[[ DATA SUPPLIED, beginning ]]

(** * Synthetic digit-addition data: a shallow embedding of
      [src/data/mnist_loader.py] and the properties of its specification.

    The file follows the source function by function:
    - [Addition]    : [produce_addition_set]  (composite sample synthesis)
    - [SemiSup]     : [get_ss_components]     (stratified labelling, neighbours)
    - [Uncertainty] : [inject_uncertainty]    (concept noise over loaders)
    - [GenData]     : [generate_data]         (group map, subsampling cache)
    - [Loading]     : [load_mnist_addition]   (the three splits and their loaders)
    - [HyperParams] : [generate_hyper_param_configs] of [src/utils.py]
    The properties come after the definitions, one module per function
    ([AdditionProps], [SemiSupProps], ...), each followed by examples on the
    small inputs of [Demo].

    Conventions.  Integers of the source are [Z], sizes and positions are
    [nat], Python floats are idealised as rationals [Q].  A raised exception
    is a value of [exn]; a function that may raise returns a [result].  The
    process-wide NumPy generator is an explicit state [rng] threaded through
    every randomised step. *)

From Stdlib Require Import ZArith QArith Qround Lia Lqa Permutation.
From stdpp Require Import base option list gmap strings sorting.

[[ DATA SUPPLIED, end ]]
[[ DATA SUPPLIED, beginning ]]

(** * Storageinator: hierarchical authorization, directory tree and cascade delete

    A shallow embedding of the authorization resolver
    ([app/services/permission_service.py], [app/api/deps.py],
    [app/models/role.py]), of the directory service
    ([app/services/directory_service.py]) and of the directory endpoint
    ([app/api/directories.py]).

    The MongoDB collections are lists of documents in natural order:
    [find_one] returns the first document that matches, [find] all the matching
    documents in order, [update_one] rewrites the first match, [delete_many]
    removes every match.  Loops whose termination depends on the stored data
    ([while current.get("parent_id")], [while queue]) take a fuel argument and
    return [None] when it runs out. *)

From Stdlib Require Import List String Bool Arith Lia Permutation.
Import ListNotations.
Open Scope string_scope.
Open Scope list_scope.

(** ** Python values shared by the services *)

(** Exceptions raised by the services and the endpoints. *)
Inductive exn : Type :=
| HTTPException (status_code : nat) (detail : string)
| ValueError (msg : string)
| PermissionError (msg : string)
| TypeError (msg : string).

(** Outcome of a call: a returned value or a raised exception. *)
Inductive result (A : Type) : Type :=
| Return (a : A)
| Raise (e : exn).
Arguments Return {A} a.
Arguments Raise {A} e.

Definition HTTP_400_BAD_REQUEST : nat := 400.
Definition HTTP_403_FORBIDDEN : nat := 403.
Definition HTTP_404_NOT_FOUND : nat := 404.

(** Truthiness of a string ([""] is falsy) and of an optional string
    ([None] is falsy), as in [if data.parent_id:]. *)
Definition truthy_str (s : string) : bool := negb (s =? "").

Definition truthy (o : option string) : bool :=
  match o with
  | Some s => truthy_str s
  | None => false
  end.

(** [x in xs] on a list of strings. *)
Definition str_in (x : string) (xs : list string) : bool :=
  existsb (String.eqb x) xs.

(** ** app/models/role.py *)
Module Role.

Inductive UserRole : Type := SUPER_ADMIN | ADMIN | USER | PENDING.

[[ DATA SUPPLIED, end ]]
[[ DATA SUPPLIED, beginning ]]

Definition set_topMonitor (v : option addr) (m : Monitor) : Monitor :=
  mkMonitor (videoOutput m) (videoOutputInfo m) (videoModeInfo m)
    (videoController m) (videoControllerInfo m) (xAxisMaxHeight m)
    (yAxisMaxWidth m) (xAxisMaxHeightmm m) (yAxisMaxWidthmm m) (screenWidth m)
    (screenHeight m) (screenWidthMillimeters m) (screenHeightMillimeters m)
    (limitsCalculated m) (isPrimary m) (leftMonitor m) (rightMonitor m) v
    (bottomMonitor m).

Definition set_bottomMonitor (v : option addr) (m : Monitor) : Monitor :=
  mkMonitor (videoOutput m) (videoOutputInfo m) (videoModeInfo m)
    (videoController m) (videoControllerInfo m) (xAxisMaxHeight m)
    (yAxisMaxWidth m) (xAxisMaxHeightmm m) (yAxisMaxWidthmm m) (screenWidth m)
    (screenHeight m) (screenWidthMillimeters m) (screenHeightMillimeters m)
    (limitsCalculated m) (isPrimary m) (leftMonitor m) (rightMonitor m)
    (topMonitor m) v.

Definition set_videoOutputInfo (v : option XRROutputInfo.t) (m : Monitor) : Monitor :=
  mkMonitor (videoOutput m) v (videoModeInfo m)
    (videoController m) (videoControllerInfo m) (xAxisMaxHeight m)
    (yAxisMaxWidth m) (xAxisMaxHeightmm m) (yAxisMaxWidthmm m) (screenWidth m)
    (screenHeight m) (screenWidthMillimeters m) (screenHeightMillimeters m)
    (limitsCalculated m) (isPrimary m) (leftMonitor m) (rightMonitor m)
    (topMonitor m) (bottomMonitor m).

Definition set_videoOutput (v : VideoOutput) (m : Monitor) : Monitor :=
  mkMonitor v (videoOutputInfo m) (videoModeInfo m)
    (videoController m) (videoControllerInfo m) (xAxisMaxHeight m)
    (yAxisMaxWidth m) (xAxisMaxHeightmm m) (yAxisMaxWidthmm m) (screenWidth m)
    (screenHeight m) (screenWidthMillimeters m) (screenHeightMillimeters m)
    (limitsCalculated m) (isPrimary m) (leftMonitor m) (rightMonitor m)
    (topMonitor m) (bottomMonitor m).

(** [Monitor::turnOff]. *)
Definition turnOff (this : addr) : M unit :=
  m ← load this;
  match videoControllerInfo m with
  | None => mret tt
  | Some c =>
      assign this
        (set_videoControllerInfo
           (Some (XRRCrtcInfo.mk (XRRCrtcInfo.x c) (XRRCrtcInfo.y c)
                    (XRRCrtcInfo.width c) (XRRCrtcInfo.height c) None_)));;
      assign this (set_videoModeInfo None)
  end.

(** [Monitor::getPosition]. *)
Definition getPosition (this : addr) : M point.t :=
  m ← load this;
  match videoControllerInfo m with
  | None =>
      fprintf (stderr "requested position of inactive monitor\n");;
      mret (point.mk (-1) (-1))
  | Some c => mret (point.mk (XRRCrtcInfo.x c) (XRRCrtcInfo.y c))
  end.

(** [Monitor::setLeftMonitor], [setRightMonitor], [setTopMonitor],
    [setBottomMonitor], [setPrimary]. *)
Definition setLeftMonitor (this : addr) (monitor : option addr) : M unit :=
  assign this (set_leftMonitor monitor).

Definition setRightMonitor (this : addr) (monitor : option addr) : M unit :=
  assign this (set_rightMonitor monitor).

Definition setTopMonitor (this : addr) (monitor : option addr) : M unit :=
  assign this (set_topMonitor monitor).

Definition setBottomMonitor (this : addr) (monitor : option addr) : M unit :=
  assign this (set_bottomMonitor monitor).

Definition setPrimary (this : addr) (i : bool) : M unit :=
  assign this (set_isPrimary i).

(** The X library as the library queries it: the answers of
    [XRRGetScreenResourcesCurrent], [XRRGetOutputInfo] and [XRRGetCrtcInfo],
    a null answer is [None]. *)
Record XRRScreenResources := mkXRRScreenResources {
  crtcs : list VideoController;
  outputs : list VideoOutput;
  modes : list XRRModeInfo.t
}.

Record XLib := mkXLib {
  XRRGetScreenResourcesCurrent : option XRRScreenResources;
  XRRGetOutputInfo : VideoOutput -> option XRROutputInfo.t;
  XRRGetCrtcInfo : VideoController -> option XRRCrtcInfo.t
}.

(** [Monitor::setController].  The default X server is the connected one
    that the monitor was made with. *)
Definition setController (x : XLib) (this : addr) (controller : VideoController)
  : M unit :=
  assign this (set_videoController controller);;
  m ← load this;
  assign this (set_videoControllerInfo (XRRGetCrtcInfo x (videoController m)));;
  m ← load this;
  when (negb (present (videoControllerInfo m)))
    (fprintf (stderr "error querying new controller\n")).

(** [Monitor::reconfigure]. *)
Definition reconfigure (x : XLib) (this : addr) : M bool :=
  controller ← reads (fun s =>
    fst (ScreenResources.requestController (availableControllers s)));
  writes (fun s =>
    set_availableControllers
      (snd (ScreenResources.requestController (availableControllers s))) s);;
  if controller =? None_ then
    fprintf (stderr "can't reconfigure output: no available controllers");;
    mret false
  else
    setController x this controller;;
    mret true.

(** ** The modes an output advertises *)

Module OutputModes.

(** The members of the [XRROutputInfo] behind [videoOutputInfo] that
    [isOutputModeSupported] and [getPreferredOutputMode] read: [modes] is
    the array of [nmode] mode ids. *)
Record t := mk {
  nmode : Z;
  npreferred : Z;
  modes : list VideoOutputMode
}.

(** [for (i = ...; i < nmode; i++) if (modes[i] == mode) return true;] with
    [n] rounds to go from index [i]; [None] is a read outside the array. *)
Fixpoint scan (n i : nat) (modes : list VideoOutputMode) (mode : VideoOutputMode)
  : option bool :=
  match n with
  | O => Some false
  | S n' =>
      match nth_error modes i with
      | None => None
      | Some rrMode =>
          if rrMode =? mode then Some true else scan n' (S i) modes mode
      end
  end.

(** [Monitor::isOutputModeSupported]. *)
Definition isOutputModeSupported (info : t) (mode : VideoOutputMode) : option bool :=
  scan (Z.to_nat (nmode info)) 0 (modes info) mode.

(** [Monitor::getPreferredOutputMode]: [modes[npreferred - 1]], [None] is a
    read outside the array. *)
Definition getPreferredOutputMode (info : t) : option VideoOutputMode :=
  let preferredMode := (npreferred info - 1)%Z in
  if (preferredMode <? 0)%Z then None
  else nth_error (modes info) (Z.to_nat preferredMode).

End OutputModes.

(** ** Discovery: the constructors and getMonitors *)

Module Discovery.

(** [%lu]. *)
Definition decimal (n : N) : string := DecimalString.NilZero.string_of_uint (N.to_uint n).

[[ DATA SUPPLIED, end ]]

WHAT IS EXPECTED:
Only one stretch of the records above is wanted: the lines between the one holding "(** * Synthetic" and the one holding "From stdpp Require", inclusive, reproduced exactly.

WRITTEN REPLY:
(** * Synthetic digit-addition data: a shallow embedding of
      [src/data/mnist_loader.py] and the properties of its specification.

    The file follows the source function by function:
    - [Addition]    : [produce_addition_set]  (composite sample synthesis)
    - [SemiSup]     : [get_ss_components]     (stratified labelling, neighbours)
    - [Uncertainty] : [inject_uncertainty]    (concept noise over loaders)
    - [GenData]     : [generate_data]         (group map, subsampling cache)
    - [Loading]     : [load_mnist_addition]   (the three splits and their loaders)
    - [HyperParams] : [generate_hyper_param_configs] of [src/utils.py]
    The properties come after the definitions, one module per function
    ([AdditionProps], [SemiSupProps], ...), each followed by examples on the
    small inputs of [Demo].

    Conventions.  Integers of the source are [Z], sizes and positions are
    [nat], Python floats are idealised as rationals [Q].  A raised exception
    is a value of [exn]; a function that may raise returns a [result].  The
    process-wide NumPy generator is an explicit state [rng] threaded through
    every randomised step. *)

From Stdlib Require Import ZArith QArith Qround Lia Lqa Permutation.
From stdpp Require Import base option list gmap strings sorting.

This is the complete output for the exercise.